======== THE INPUT

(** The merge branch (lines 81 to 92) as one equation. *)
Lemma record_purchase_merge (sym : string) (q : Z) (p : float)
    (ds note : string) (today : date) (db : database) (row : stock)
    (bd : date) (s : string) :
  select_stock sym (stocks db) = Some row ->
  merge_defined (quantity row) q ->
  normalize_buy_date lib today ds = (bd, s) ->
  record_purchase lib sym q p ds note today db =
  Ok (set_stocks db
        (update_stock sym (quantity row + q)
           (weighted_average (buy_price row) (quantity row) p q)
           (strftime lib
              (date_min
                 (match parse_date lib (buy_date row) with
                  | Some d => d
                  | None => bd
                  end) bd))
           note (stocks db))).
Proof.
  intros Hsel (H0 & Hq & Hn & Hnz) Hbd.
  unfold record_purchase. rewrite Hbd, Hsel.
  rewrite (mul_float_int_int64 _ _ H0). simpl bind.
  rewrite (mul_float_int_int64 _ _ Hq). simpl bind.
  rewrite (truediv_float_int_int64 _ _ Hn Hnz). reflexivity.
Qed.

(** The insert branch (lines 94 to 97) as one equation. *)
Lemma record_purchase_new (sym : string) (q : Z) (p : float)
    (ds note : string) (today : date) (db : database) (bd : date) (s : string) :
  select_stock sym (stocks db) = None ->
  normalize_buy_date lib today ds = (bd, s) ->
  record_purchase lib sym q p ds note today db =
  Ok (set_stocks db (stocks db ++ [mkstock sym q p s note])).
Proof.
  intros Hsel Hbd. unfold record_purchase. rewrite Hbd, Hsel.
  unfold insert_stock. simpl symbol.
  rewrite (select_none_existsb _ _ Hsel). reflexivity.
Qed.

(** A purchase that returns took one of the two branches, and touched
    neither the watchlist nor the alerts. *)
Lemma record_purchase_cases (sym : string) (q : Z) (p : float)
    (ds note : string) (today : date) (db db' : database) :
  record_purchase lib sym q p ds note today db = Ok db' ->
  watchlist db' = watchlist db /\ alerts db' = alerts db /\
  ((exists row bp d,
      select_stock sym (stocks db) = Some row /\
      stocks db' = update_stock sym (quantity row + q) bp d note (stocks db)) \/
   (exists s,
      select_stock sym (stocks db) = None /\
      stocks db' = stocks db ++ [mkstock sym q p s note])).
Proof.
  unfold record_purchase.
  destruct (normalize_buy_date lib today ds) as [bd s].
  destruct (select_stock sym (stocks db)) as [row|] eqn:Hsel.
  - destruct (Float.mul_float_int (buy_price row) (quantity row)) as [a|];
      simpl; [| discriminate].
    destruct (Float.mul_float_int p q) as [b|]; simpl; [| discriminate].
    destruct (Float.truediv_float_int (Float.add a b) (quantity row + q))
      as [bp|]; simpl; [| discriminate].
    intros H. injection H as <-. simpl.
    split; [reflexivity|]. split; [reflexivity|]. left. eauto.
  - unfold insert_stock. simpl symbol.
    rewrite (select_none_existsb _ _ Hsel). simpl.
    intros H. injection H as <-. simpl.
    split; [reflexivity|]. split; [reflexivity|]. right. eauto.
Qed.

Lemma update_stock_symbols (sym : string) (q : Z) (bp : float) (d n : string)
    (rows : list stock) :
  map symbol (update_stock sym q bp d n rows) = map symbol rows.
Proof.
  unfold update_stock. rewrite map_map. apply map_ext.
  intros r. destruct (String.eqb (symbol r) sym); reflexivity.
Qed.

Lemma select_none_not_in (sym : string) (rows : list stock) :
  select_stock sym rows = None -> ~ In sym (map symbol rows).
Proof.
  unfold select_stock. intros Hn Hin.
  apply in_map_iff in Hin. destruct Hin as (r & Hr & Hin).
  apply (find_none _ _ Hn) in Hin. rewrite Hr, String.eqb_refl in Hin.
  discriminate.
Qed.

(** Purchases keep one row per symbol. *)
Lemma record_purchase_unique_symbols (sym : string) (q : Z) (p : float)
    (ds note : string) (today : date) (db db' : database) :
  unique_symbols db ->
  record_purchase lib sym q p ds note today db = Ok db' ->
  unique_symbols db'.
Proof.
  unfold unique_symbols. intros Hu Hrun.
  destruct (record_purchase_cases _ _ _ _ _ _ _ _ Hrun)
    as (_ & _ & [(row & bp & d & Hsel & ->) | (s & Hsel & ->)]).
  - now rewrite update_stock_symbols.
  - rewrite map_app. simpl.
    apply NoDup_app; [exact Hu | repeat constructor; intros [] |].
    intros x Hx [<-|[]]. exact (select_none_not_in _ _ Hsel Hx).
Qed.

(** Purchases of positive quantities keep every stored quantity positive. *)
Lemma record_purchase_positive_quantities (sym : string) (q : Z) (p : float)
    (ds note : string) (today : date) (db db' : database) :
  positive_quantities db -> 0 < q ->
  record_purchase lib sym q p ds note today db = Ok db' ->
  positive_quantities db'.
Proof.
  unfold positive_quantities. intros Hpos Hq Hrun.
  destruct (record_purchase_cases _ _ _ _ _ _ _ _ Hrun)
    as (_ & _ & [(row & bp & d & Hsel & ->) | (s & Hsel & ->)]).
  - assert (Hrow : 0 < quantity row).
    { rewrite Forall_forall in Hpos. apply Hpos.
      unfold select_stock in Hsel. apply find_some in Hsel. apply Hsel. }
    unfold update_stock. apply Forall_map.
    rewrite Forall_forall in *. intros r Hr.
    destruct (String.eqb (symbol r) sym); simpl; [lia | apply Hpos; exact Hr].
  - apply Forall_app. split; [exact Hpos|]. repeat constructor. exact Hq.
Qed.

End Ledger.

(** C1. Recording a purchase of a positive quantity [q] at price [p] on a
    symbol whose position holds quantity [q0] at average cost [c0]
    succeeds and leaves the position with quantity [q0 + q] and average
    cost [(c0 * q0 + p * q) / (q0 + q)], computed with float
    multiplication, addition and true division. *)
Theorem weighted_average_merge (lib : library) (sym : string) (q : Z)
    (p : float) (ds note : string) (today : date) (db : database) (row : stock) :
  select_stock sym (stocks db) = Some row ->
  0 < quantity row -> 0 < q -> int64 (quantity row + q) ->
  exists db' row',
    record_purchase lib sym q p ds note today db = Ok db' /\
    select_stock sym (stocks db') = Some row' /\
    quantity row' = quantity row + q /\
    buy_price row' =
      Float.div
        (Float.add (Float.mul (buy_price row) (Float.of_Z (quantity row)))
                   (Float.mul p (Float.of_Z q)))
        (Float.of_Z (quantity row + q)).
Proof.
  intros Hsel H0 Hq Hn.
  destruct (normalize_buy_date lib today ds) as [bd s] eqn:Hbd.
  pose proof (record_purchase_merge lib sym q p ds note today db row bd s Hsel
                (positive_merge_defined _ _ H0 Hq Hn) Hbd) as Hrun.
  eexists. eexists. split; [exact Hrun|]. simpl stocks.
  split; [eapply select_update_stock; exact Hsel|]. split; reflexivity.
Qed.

================

An exact, complete copy of the lines above from the one with "(** Purchases of" through the one with "positive_quantities db -> 0 < q ->" is the whole answer.

● PROBLEM SOLUTION:
(** Purchases of positive quantities keep every stored quantity positive. *)
Lemma record_purchase_positive_quantities (sym : string) (q : Z) (p : float)
    (ds note : string) (today : date) (db db' : database) :
  positive_quantities db -> 0 < q ->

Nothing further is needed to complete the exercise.